[Stored items]
(** [validateAndRegisterNode] from the answer on; no answer is a failed
    request.  An id that is not a string does not pass the schema. *)
Definition validateEnd (cfg : Config) (s : Mesh) (i : nat) (answer : option Ping) (now : Z) : Mesh :=
  match handshakes s !! i with
  | None => s
  | Some node =>
      let s := with_handshakes (remove_at i (handshakes s)) s in
      match answer with
      | None => s
      | Some r =>
          if pingAccepted cfg node r then
            match field (p_body r) (js "nodeId") with
            | Some (JStr newId) =>
                if bool_decide (newId = id node) then registerNode s (with_verified true node) now
                else registerNode (with_nodes (JsMap.delete (nodes s) (id node)) s)
                       (mkNode newId newId (address node) (n_port node) (lastSeen node) true) now
            | _ => with_nodes (JsMap.delete (nodes s) (id node)) s
            end
          else s
      end
  end.

(** [resyncNodes] for one peer: it loses its standing and is asked again. *)
Definition resyncNode (cfg : Config) (s : Mesh) (nid : jsstr) (now : Z) : Mesh :=
  match JsMap.get (nodes s) nid with
  | None => s
  | Some node =>
      validateStart cfg (with_nodes (JsMap.set (nodes s) nid (with_verified false node)) s) (with_verified false node) now
  end.

Definition isolateNode (s : Mesh) (nid : jsstr) : Mesh := with_nodes (JsMap.delete (nodes s) nid) s.

Definition registerProvisioningToken (s : Mesh) (nid token : jsstr) (ttlMs now : Z) : Mesh :=
  with_tokens (JsMap.set (provisioningTokens s) nid (token, now + ttlMs)) s.

Definition getActiveNodeCount (s : Mesh) (now : Z) : nat :=
  length (List.filter (fun e => now - lastSeen e.2 <? 600000) (nodes s)).

(** The peers a broadcast goes to; [partitioned] is the chaos engine's. *)
Definition broadcastTargets (s : Mesh) (partitioned : jsstr -> bool) : list MeshNode :=
  List.filter (fun n => verified n && negb (partitioned (id n))) (map snd (nodes s)).

(** ** Announcements *)

Definition discoveryId (cfg : Config) : settled jsstr CanonError :=
  match setting (meshSecret cfg) with
  | None => Resolved (nodeId cfg)
  | Some secret => computeHash sha256 (JStr (nodeId cfg ++ js ":" ++ secret))
  end.

Definition announcementPayload (i : jsstr) (p ts : Z) : jval :=
  JObj [(js "id", JStr i); (js "port", JNum (num_of p)); (js "ts", JNum (num_of ts))].

(** [scanNetwork]: the text sent; an exception sends nothing. *)
Definition scanNetwork (cfg : Config) (timestamp : Z) : option jsstr :=
  match setting (meshSecret cfg) with
  | None => Some (announcementText (nodeId cfg) (port cfg) timestamp (js "unsigned"))
  | Some secret =>
      match discoveryId cfg, signWithSecret (announcementPayload (nodeId cfg) (port cfg) timestamp) secret with
      | Resolved did, Resolved sig => Some (announcementText did (port cfg) timestamp sig)
      | _, _ => None
      end
  end.

(** [listenForDiscovery] for one datagram of [size] bytes from [from], which
    decodes to [msg]: the node to validate. *)
Definition receive (cfg : Config) (now size : Z) (msg from : jsstr) : option MeshNode :=
  if 2048 <? size then None
  else if includes msg service_name then
    let idMatch := match matchAfter (js "id=") not_comma_bar msg with
                   | Some i => Some i | None => matchAfter (js "oid=") not_comma_bar msg end in
    match idMatch, matchAfter (js "port=") is_digit msg, matchAfter (js "ts=") is_digit msg, matchAfter (js "sig=") not_bar msg with
    | Some i, Some portText, Some tsText, Some sig =>
        let p := parse_base 10 portText in
        let ts := parse_base 10 tsText in
        if 300000 <? Z.abs (now - ts) then None
        else
          let valid := match setting (meshSecret cfg) with
                       | None => true
                       | Some secret => verifyWithSecret (announcementPayload i p ts) sig secret
                       end in
          let own := match discoveryId cfg with Resolved did => bool_decide (i = did) | Rejected _ => false end in
          if valid && negb own && negb (bool_decide (i = nodeId cfg))
          then Some (mkNode i (js "discovered-peer") from p now false)
          else None
    | _, _, _, _ => None
    end
  else None.

(** ** Approvals *)

(** A peer's answer to [REQUEST_APPROVAL]; no answer is an exception. *)
Record Answer := mkAnswer { approved : bool; a_payload : jval; a_signature : option jsstr }.

Definition counts (cfg : Config) (node : MeshNode) (answer : option Answer) : bool :=
  match answer with
  | None => false
  | Some a =>
      approved a &&
      match setting (a_signature a) with
      | Some sig => match verifySignature cfg (a_payload a) sig (Some (id node)) with Resolved b => b | Rejected _ => false end
      | None => true
      end
  end.

(** [requestApproval]: one answer for every verified peer, in order. *)
Definition requestApproval (cfg : Config) (s : Mesh) (threshold : option Z) (answers : list (option Answer)) : bool :=
  let verifiedNodes := List.filter verified (map snd (nodes s)) in
  let totalNodes := Z.of_nat (length verifiedNodes) + 1 in
  let targetThreshold := default (totalNodes / 2 + 1) threshold in
  if totalNodes <? targetThreshold then false
  else
    let approvals := count (fun p => counts cfg p.1 p.2) (combine verifiedNodes answers) in
    targetThreshold <=? Z.of_nat approvals.

(** ** Runs *)

Inductive input :=
| IAnnounce (now size : Z) (msg from : jsstr)           (* a datagram *)
| IProbed (a nid : jsstr) (now : Z)                (* probeNode found a peer *)
| IAnswer (i : nat) (answer : option Ping) (now : Z)
| IResync (nid : jsstr) (now : Z)
| IIsolate (nid : jsstr)
| IToken (nid token : jsstr) (ttlMs now : Z)
| IKvNodes (ns : list MeshNode) (now : Z)          (* the table of peers in the KV store changed *)
| IConnected                                       (* onInit created the mTLS client *)
| IShutdown.

(** [probeNode] after the answer of the probed address, which names its node. *)
Definition probeNode (cfg : Config) (s : Mesh) (a nid : jsstr) (now : Z) : Mesh :=
  if httpClient s && addressAllowed cfg a && negb (bool_decide (nid = []))
  then validateStart cfg s (mkNode nid nid a (port cfg) now true) now else s.

(** The body of the watcher of [startStateWatcher]. *)
Definition watchNodes (cfg : Config) (s : Mesh) (ns : list MeshNode) (now : Z) : Mesh :=
  fold_left (fun s n => if bool_decide (id n = nodeId cfg) then s else registerNode s n now) ns s.

Definition onShutdown (s : Mesh) : Mesh := with_client false (with_nodes [] s).

Definition step (cfg : Config) (s : Mesh) (i : input) : Mesh :=
  match i with
  | IAnnounce now size msg from => match receive cfg now size msg from with Some n => validateStart cfg s n now | None => s end
  | IProbed a nid now => probeNode cfg s a nid now
  | IAnswer i answer now => validateEnd cfg s i answer now
  | IResync nid now => resyncNode cfg s nid now
  | IIsolate nid => isolateNode s nid
  | IToken nid token ttlMs now => registerProvisioningToken s nid token ttlMs now
  | IKvNodes ns now => watchNodes cfg s ns now
  | IConnected => with_client true s
  | IShutdown => onShutdown s
  end.

Definition new : Mesh := mkMesh [] [] [] false.

Definition run (cfg : Config) (s : Mesh) (ins : list input) : Mesh := fold_left (step cfg) ins s.

(** ** Who is in the mesh *)

(** What the table promises of a peer, verified or not. *)
Definition admissible (cfg : Config) (n : MeshNode) : Prop :=
  addressAllowed cfg (address n) = true /\ portAllowed cfg (n_port n) = true.

Record mesh_ok (cfg : Config) (s : Mesh) : Prop := mkMeshOk {
  mo_wf : JsMap.wf (nodes s);
  mo_nodes : Forall (fun e => id e.2 = e.1 /\ admissible cfg e.2) (nodes s);
  mo_handshakes : Forall (admissible cfg) (handshakes s);
}.

Lemma Forall_map_set {V} (P : jsstr * V -> Prop) m k v : Forall P m -> P (k, v) -> Forall P (JsMap.set m k v).
Proof.
  intros Hm Hv. induction Hm as [|[k' v'] m Hx Hm IH]; simpl; [by repeat constructor|]. destruct (decide (k' = k)); by constructor.
Qed.

Lemma Forall_map_delete {V} (P : jsstr * V -> Prop) m k : Forall P m -> Forall P (JsMap.delete m k).
Proof. intros Hm. induction Hm as [|[k' v'] m Hx Hm IH]; simpl; [constructor|]. destruct (decide (k' = k)); [done|by constructor]. Qed.

Lemma register_ok cfg s n now : mesh_ok cfg s -> admissible cfg n -> mesh_ok cfg (registerNode s n now).
Proof.
  intros [Hw Hn Hh] Ha. split; [by apply JsMap.wf_set| |done]. by apply Forall_map_set.
Qed.

Lemma delete_mesh_ok cfg s k : mesh_ok cfg s -> mesh_ok cfg (with_nodes (JsMap.delete (nodes s) k) s).
Proof. intros [Hw Hn Hh]. split; [by apply JsMap.wf_delete|by apply Forall_map_delete|done]. Qed.

Lemma get_admissible cfg s k n : mesh_ok cfg s -> JsMap.get (nodes s) k = Some n -> id n = k /\ admissible cfg n.
Proof.
  intros [_ Hn _] E. rewrite Forall_forall in Hn. by apply (Hn (k, n)), JsMap.get_Some_elem.
Qed.

Lemma validateStart_ok cfg s n now : mesh_ok cfg s -> mesh_ok cfg (validateStart cfg s n now).
Proof.
  intros Hs. pose proof Hs as [Hw Hn Hh]. unfold validateStart.
  set (u := if _ && _ then _ else _). assert (mesh_ok cfg u) as Hu.
  { subst u. destruct (addressAllowed _ _) eqn:Ea; [|done]. destruct (portAllowed _ _) eqn:Ep; [|done]. destruct (httpClient s) eqn:Ec; [|done]. simpl.
    assert (mesh_ok cfg (with_handshakes (handshakes s ++ [n]) s)) as Hask.
    { split; [done..|]. apply Forall_app. split; [done|]. by repeat constructor. }
    destruct (JsMap.get (provisioningTokens s) (id n)) as [[tok ex]|]; [|done]. by destruct (ex <? now). }
  destruct (JsMap.get (nodes s) (id n)) as [e|] eqn:Ee; [|done]. destruct (verified e); [|done].
  destruct (get_admissible _ _ _ _ Hs Ee) as [Hid Ha]. split; [by apply JsMap.wf_set| |done]. by apply Forall_map_set.
Qed.

Lemma validateEnd_ok cfg s i answer now : mesh_ok cfg s -> mesh_ok cfg (validateEnd cfg s i answer now).
Proof.
  intros Hs. pose proof Hs as [Hw Hn Hh]. unfold validateEnd. destruct (handshakes s !! i) as [n|] eqn:Ei; [|done].
  assert (admissible cfg n) as Ha by (by eapply Forall_lookup_1).
  assert (mesh_ok cfg (with_handshakes (remove_at i (handshakes s)) s)) as Hr.
  { split; [done..|]. apply Forall_app. split; [by apply Forall_take|by apply Forall_drop]. }
  destruct answer as [r|]; [|done]. destruct (pingAccepted _ _ _); [|done].
  destruct (field _ _) as [[]|]; try (by apply (delete_mesh_ok cfg _ (id n) Hr)).
  case_bool_decide; apply register_ok; try done. by apply (delete_mesh_ok cfg _ (id n) Hr).
Qed.

(** The external table of peers only lists peers that would be admitted. *)
Definition trusted_input (cfg : Config) (i : input) : Prop :=
  match i with IKvNodes ns _ => Forall (admissible cfg) ns | _ => True end.

Lemma step_ok cfg s i : trusted_input cfg i -> mesh_ok cfg s -> mesh_ok cfg (step cfg s i).
Proof.
  intros Ht Hs. destruct i; cbn [step]; unfold probeNode, watchNodes, onShutdown.
  - destruct (receive _ _ _ _ _); [by apply validateStart_ok|done].
  - destruct (_ && _); [by apply validateStart_ok|done].
  - by apply validateEnd_ok.
  - unfold resyncNode. destruct (JsMap.get (nodes s) nid) as [n|] eqn:En; [|done].
    destruct (get_admissible _ _ _ _ Hs En) as [Hid Ha]. apply validateStart_ok. destruct Hs as [Hw Hn Hh].
    split; [by apply JsMap.wf_set| |done]. by apply Forall_map_set.
  - by apply delete_mesh_ok.
  - by destruct Hs.
  - simpl in Ht. revert s Hs. induction Ht as [|n ns Hn _ IH]; intros s Hs; simpl; [done|]. apply IH.
    case_bool_decide; [done|]. by apply register_ok.
  - by destruct Hs.
  - destruct Hs. by repeat constructor.
Qed.

(** Whatever is announced, probed, answered, isolated or resynchronised, in
    any order, the table of peers only holds peers at a valid IP address that
    is neither loopback nor link-local, within the configured subnets, on an
    allowed port, each under its own id. *)
Theorem peers_admissible cfg ins : Forall (trusted_input cfg) ins ->
  Forall (fun e => id e.2 = e.1 /\ admissible cfg e.2) (nodes (run cfg new ins)).
Proof.
  intros Ht. unfold run. assert (mesh_ok cfg new) as H0 by (by repeat constructor).
  enough (mesh_ok cfg (fold_left (step cfg) ins new)) by (by destruct H1).
  revert H0. generalize new. induction Ht as [|i ins Hi _ IH]; intros s Hs; simpl; [done|]. by apply IH, step_ok.
Qed.

(** ** How a peer becomes verified *)

Definition verified_at (s : Mesh) (k : jsstr) : Prop := exists n, JsMap.get (nodes s) k = Some n /\ verified n = true.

(Exercise):
Above are some records; copy exactly the lines from the one with "let valid := match" through the one with "let own := match", both included, and no others.

(Final answer):
          let valid := match setting (meshSecret cfg) with
                       | None => true
                       | Some secret => verifyWithSecret (announcementPayload i p ts) sig secret
                       end in
          let own := match discoveryId cfg with Resolved did => bool_decide (i = did) | Rejected _ => false end in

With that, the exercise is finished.